Founder and Editor, The Schork Report

Henry Hub natural gas bulls entered this week at a critical point. This morning we are bound to see an extremely low injection into storage for last week; perhaps below the 50 Bcf threshold. More importantly, from a fundamental perspective, there is apparent concern in the market regarding the nearby availability of molecules.

To wit, for the first time since the coldest part of last winter a premium is being priced into the spot market on the Nymex. The fact this event has occurred at the hottest part of the summer is not a coincidence.

However, over the last five sessions since last Thursday’s extremely low injection report, bullish momentum has consistently stalled in the low 4.60s, i.e. short of the 4.667, 38% retracement (Apr-Jun) and the 4.688, 62% retracement (Jan-Apr) resistance reference points.

As such, as reiterated in Monday’s issue of The Schork Report, the urgency for bulls to break out of the current ceiling (from 4.667 to 4.688) this week in order to clear a path towards a $5-handle. That is because time is not on their side. Temps are hot now, but that is now ebbing each day we move beyond the summer solstice. Thus, if bulls cannot close the deal now, then their only likely chance for a $5 print this season is a Hail-Mary, i.e. a hurricane. Otherwise, they should prepare for a $3-handle.

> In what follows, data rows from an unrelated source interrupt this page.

Lemma inserted_last : u64 (u64 (a + size) - 1) = l.
Proof.
  apply in_region_spec in Ha. apply regions_from_app in Hw as (_ & mid & _ & _ & (_ & ((H1 & _) & _) & _)).
  destruct (decide (a + size = 2 ^ 64)) as [->|]; [done|]. rewrite (u64_small (a + size)) by lia. apply u64_small. lia.
Qed.

Lemma Insert_refused : accepts r l type_id old_attr = false -> Insert a size type_id new_attr old_attr (d ++ r :: u) num = Done true (false, d ++ r :: u, num).
Proof.
  intros H. unfold Insert. rewrite (tree_find_split 0 d r u a Hw Ha), list_lookup_middle by done.
  cbv zeta. rewrite inserted_last. unfold accepts in H. destruct (m_attributes r =? old_attr); [|done].
  rewrite Z.leb_antisym in H. simpl in H |- *. destruct (m_last_address r <? l); [done|]. simpl in H. by rewrite H.
Qed.

Lemma before_after :
  Forall (fun q => m_address q <= m_last_address q < m_address r) d /\
  match u with [] => True | q :: _ => m_last_address r < m_address q end.
Proof.
  pose proof Hw as H. apply regions_from_app in H as (H1 & mid & H2 & _ & (H3 & _ & H4)). split.
  - apply regions_ordered in H1. rewrite list.Forall_forall in *. intros q Hq. specialize (H1 q Hq). specialize (H2 q Hq). simpl in *. lia.
  - destruct u; [done|]. simpl in H4. lia.
Qed.

Lemma Insert_accepted : accepts r l type_id old_attr = true -> num + extra_nodes r a l <= MaxMemoryRegions ->
  Insert a size type_id new_attr old_attr (d ++ r :: u) num =
    Done true (true, d ++ parts r a l type_id new_attr ++ u, num + extra_nodes r a l).
Proof.
  intros [[Hat%Z.eqb_eq Hl%Z.leb_le]%andb_true_iff Hc]%andb_true_iff Hm. destruct before_after as [Bd Bu].
  pose proof Ha as Ha'. apply in_region_spec in Ha'.
  pose proof Hw as H. apply regions_from_app in H as (_ & mid & _ & _ & (_ & ((Hr1 & Hr2) & Hr3 & Hr4 & Hr5) & _)).
  unfold Insert. rewrite (tree_find_split 0 d r u a Hw Ha), list_lookup_middle by done. cbv zeta.
  rewrite inserted_last, Hat, Z.eqb_refl, Hc. cbn [negb]. rewrite (proj2 (Z.ltb_ge _ _)) by lia.
  unfold tree_erase. rewrite delete_middle. unfold parts, extra_nodes, Reset in *. rewrite (u64_small (a - m_address r)) by lia.
  assert (Forall (fun q => m_address q <= m_last_address q < a) d) as Bd'
    by (eapply list.Forall_impl; [exact Bd|]; simpl; intros; lia).
  assert (match u with [] => True | q :: _ => a < m_address q end) as Bu' by (destruct u; [done|]; lia).
  rewrite Hat. destruct (Z.eqb_spec (m_address r) a) as [Ea|Ea].
  - ostep. rewrite tree_insert_split by done. rewrite Ea, Z.sub_diag, shift_pair_0 by (unfold u64_max in *; lia).
    destruct (Z.eqb_spec (m_last_address r) l) as [El|El]; simpl negb; cbv iota; [by rewrite Z.add_0_r|].
    rewrite node_Allocate_ok by lia. ostep. rewrite !(u64_small (a + size)) by lia.
    rewrite (cons_middle _ d u), app_assoc, tree_insert_split; [|..].
    + rewrite (u64_small (a + size - a)) by lia. rewrite <- app_assoc. by replace (l + 1) with (a + size) by lia.
    + apply Forall_app_2; [eapply list.Forall_impl; [exact Bd|]; simpl; intros; lia|]. apply Forall_singleton. simpl. lia.
    + destruct u; [done|]. simpl. lia.
  - rewrite (u64_small (a - 1)) by lia. rewrite node_Allocate_ok by (destruct (_ =? l); lia). ostep.
    rewrite (tree_insert_split d); [|done|by (destruct u; [|simpl; lia])].
    rewrite (cons_middle _ d u), app_assoc, tree_insert_split; [|..].
    2: { apply Forall_app_2; [done|]. apply Forall_singleton. simpl. lia. }
    2: { destruct u; [done|]. simpl. lia. }
    destruct (Z.eqb_spec (m_last_address r) l) as [El|El]; simpl negb; cbv iota; [by rewrite <- app_assoc, Z.add_0_r|].
    rewrite node_Allocate_ok by lia. ostep. rewrite !(u64_small (a + size)), (u64_small (a + size - m_address r)) by lia.
    rewrite (cons_middle _ (d ++ _) u), app_assoc, tree_insert_split; [|..].
    + rewrite <- !app_assoc. replace (l + 1) with (a + size) by lia. by rewrite <- Z.add_assoc.
    + apply Forall_app_2; [apply Forall_app_2|]; [eapply list.Forall_impl; [exact Bd|]; simpl; intros; lia| |];
        apply Forall_singleton; simpl; lia.
    + destruct u; [done|]. simpl. lia.
Qed.
End Insertion.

Meantime, as far as the Nymex crude oil market is concerned, the bulls keep failing inside a key technical range. Since the start of the summer the bulls have botched numerous opportunities to parlay momentum at the 100-day and 200-day moving averages (78.45, 77.55 as of last night).

As such, the market has effectively been confined in between the 78.40, 62% retracement (May 03rd to May 20th) and the 72.99, 38% retracement. Similar to the situation in the gas market, a sharp contango from the spring in the front end of the Nymex curve has virtually disappeared as concern (deepwater moratorium) regarding the future prospects of nearby supply have accelerated.

This is indeed a bullish circumstance. Therefore it is just to ask why have the bulls thus far been unable to break resistance in both the gas and oil markets? Eventually they are going to tire (i.e., run out of funds) and when that happens, look out below.

_________________________

Stephen Schork is the Editor of The Schork Reportand has more than 17 years experience in physical commodity and derivatives trading, risk systems modeling and structured commodity finance.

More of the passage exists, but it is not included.